= Beginning of Section =

Lemma get_new_state (self : optimizer) (p : params) (kpis : list num) (now : string) :
  solution_ids self !! param_hash p = None ->
  _get_or_create_solution_id self p kpis now
  = (set_tracking self (solution_counter self + 1)
       (<[param_hash p := solution_id_of (solution_counter self + 1)]>
          (solution_ids self))
       (solution_history self
          ++ [{| rec_id := solution_id_of (solution_counter self + 1);
                 rec_parameters := p;
                 rec_kpis := kpis;
                 rec_timestamp := now;
                 rec_generation := None |}])%list,
     solution_id_of (solution_counter self + 1)).
Proof.
  intros Hk. unfold _get_or_create_solution_id. rewrite Hk. reflexivity.
Qed.

Lemma identify_all_cons (self : optimizer) (c : params * list num * string)
      (rest : list (params * list num * string)) :
  identify_all self (c :: rest)
  = ((identify_all (_get_or_create_solution_id self c.1.1 c.1.2 c.2).1 rest).1,
     (_get_or_create_solution_id self c.1.1 c.1.2 c.2).2
       :: (identify_all (_get_or_create_solution_id self c.1.1 c.1.2 c.2).1 rest).2).
Proof. reflexivity. Qed.

Lemma identify_all_length (calls : list (params * list num * string)) :
  forall self, length (identify_all self calls).2 = length calls.
Proof.
  induction calls as [|c rest IH]; intros self; [reflexivity|].
  rewrite identify_all_cons. cbn [snd length]. rewrite IH. reflexivity.
Qed.

Lemma identify_all_inv (calls : list (params * list num * string)) :
  forall self, registry_inv self -> registry_inv (identify_all self calls).1.
Proof.
  induction calls as [|c rest IH]; intros self Hinv; [exact Hinv|].
  rewrite identify_all_cons. cbn [fst]. apply IH, registry_inv_get, Hinv.
Qed.

Lemma identify_all_grows (calls : list (params * list num * string)) :
  forall self, solution_ids self ⊆ solution_ids (identify_all self calls).1.
Proof.
  induction calls as [|c rest IH]; intros self; [reflexivity|].
  rewrite identify_all_cons. cbn [fst].
  etrans; [apply (get_grows self c.1.1 c.1.2 c.2)|apply IH].
Qed.

(** Every call is answered with what its key is bound to in the end. *)
Lemma identify_all_answers (calls : list (params * list num * string)) :
  forall self i c sid,
    calls !! i = Some c -> (identify_all self calls).2 !! i = Some sid ->
    solution_ids (identify_all self calls).1 !! param_hash c.1.1 = Some sid.
Proof.
  induction calls as [|c0 rest IH]; intros self i c sid Hc Hsid; [discriminate Hc|].
  rewrite identify_all_cons in Hsid |- *. cbn [fst snd] in *.
  destruct i as [|i].
  - injection Hc as <-. injection Hsid as <-.
    eapply lookup_weaken; [apply get_binds|apply identify_all_grows].
  - exact (IH _ i c sid Hc Hsid).
Qed.

(** The history grows by one record per call that meets a new key. *)
Lemma identify_all_history (calls : list (params * list num * string)) :
  forall self seen,
    (forall h, h ∈ seen <-> is_Some (solution_ids self !! h)) ->
    solution_counter self = Z.of_nat (length (solution_history self)) ->
    solution_history (identify_all self calls).1
    = (solution_history self
        ++ imap (fun k c => record_of (length (solution_history self) + k) c)
                (first_calls seen calls))%list.
Proof.
  induction calls as [|c rest IH]; intros self seen Hseen Hcount.
  - simpl. rewrite app_nil_r. reflexivity.
  - rewrite identify_all_cons. cbn [fst first_calls].
    destruct (decide (param_hash c.1.1 ∈ seen)) as [Hin|Hnotin].
    + rewrite bool_decide_eq_true_2 by exact Hin.
      apply Hseen in Hin as [sid Hsid].
      rewrite (get_known self c.1.1 c.1.2 c.2 sid Hsid). cbn [fst].
      apply IH; assumption.
    + rewrite bool_decide_eq_false_2 by exact Hnotin.
      assert (Hk : solution_ids self !! param_hash c.1.1 = None).
      { destruct (solution_ids self !! param_hash c.1.1) eqn:Hk; [|reflexivity].
        exfalso. apply Hnotin, Hseen. eauto. }
      rewrite (get_new_state self c.1.1 c.1.2 c.2 Hk). cbn [fst].
      rewrite (IH _ (param_hash c.1.1 :: seen)).
      * unfold set_tracking. cbn [solution_history].
        rewrite <- app_assoc. f_equal. rewrite imap_cons. cbn [app]. f_equal.
        -- unfold record_of. rewrite Hcount, Nat.add_0_r. reflexivity.
        -- apply imap_ext. intros k x _. unfold compose.
           rewrite length_app. cbn [length]. f_equal. lia.
      * intros h. unfold set_tracking. cbn [solution_ids].
        rewrite elem_of_cons. destruct (decide (h = param_hash c.1.1)) as [->|Hne].
        -- rewrite lookup_insert_eq. split; [eauto|left; reflexivity].
        -- rewrite lookup_insert_ne by congruence. rewrite <- Hseen.
           split; [intros [Heq|Hin]; [contradiction|exact Hin]|right; assumption].
      * unfold set_tracking. cbn [solution_counter solution_history].
        rewrite length_app. cbn [length]. lia.
Qed.

(** The calls that meet a new key have pairwise different keys, and their
    keys are those of the calls that were not seen before. *)
Lemma first_calls_keys (calls : list (params * list num * string)) :
  forall seen,
    NoDup (keys (first_calls seen calls))
    /\ forall h, h ∈ keys (first_calls seen calls) <-> h ∈ keys calls /\ h ∉ seen.
Proof.
  unfold keys.
  induction calls as [|c rest IH]; intros seen.
  - split; [constructor|]. intros h. split; [intros Hin; inversion Hin|].
    intros [Hin _]. inversion Hin.
  - cbn [first_calls]. destruct (decide (param_hash c.1.1 ∈ seen)) as [Hin|Hnotin].
    + rewrite bool_decide_eq_true_2 by exact Hin.
      destruct (IH seen) as [Hnd Hkeys]. split; [exact Hnd|].
      intros h. rewrite Hkeys, fmap_cons, elem_of_cons. split.
      * intros [Hh Hs]. split; [right; exact Hh|exact Hs].
      * intros [[->|Hh] Hs]; [contradiction|]. split; assumption.
    + rewrite bool_decide_eq_false_2 by exact Hnotin.
      destruct (IH (param_hash c.1.1 :: seen)) as [Hnd Hkeys].
      rewrite !fmap_cons. split.
      * apply NoDup_cons. split; [|exact Hnd].
        intros Hh. apply Hkeys in Hh as [_ Hh]. apply Hh. left.
      * intros h. rewrite !elem_of_cons, Hkeys, elem_of_cons. split.
        -- intros [->|[Hh Hs]]; [split; [left; reflexivity|exact Hnotin]|].
           split; [right; exact Hh|]. intros Hseen. apply Hs. right. exact Hseen.
        -- intros [[->|Hh] Hs]; [left; reflexivity|].
           destruct (decide (h = param_hash c.1.1)) as [->|Hne]; [left; reflexivity|].
           right. split; [exact Hh|]. intros [Heq|Hseen]; contradiction.
Qed.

= End of Section =

Exercise goal -
Working from the records above, write out verbatim only the lines from the line containing "self (solution_counter self + 1)" through the line containing "Proof. reflexivity. Qed.".

Exercise solution -
  = (set_tracking self (solution_counter self + 1)
       (<[param_hash p := solution_id_of (solution_counter self + 1)]>
          (solution_ids self))
       (solution_history self
          ++ [{| rec_id := solution_id_of (solution_counter self + 1);
                 rec_parameters := p;
                 rec_kpis := kpis;
                 rec_timestamp := now;
                 rec_generation := None |}])%list,
     solution_id_of (solution_counter self + 1)).
Proof.
  intros Hk. unfold _get_or_create_solution_id. rewrite Hk. reflexivity.
Qed.

Lemma identify_all_cons (self : optimizer) (c : params * list num * string)
      (rest : list (params * list num * string)) :
  identify_all self (c :: rest)
  = ((identify_all (_get_or_create_solution_id self c.1.1 c.1.2 c.2).1 rest).1,
     (_get_or_create_solution_id self c.1.1 c.1.2 c.2).2
       :: (identify_all (_get_or_create_solution_id self c.1.1 c.1.2 c.2).1 rest).2).
Proof. reflexivity. Qed.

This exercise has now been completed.